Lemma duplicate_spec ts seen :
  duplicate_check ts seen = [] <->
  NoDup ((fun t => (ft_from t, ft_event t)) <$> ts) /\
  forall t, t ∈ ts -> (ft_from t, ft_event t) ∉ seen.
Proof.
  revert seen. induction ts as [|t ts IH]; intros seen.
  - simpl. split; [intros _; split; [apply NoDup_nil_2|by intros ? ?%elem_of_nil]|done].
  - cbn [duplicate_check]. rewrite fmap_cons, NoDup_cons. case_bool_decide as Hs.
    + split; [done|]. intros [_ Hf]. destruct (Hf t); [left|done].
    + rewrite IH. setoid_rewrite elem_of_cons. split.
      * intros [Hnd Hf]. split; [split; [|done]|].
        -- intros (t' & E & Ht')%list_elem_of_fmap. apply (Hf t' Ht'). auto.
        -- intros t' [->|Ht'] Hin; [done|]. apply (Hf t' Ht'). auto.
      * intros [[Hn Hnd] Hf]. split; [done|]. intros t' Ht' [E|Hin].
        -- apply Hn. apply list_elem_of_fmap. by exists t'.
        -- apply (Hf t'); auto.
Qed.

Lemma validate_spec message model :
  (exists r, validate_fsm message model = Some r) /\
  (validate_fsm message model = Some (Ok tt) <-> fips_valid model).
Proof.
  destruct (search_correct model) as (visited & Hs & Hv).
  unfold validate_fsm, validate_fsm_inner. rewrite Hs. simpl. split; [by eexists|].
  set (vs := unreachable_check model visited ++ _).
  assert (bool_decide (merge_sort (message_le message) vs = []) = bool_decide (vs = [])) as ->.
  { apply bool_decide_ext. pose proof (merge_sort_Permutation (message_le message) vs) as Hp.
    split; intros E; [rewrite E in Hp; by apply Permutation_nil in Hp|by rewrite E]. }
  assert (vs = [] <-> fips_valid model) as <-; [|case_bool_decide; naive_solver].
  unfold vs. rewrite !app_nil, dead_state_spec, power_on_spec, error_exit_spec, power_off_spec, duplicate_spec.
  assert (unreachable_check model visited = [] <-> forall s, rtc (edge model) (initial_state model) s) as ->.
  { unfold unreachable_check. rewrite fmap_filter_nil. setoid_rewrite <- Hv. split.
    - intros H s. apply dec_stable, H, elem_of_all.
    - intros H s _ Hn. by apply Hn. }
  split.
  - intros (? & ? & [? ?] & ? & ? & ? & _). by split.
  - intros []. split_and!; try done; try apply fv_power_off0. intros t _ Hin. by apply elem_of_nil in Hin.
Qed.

++++++++

> _Required work_
The lines to copy run from the first line of the entries to the line containing "- cbn [duplicate_check]."; copy them exactly and output nothing else.

> _Solution_
Lemma duplicate_spec ts seen :
  duplicate_check ts seen = [] <->
  NoDup ((fun t => (ft_from t, ft_event t)) <$> ts) /\
  forall t, t ∈ ts -> (ft_from t, ft_event t) ∉ seen.
Proof.
  revert seen. induction ts as [|t ts IH]; intros seen.
  - simpl. split; [intros _; split; [apply NoDup_nil_2|by intros ? ?%elem_of_nil]|done].
  - cbn [duplicate_check]. rewrite fmap_cons, NoDup_cons. case_bool_decide as Hs.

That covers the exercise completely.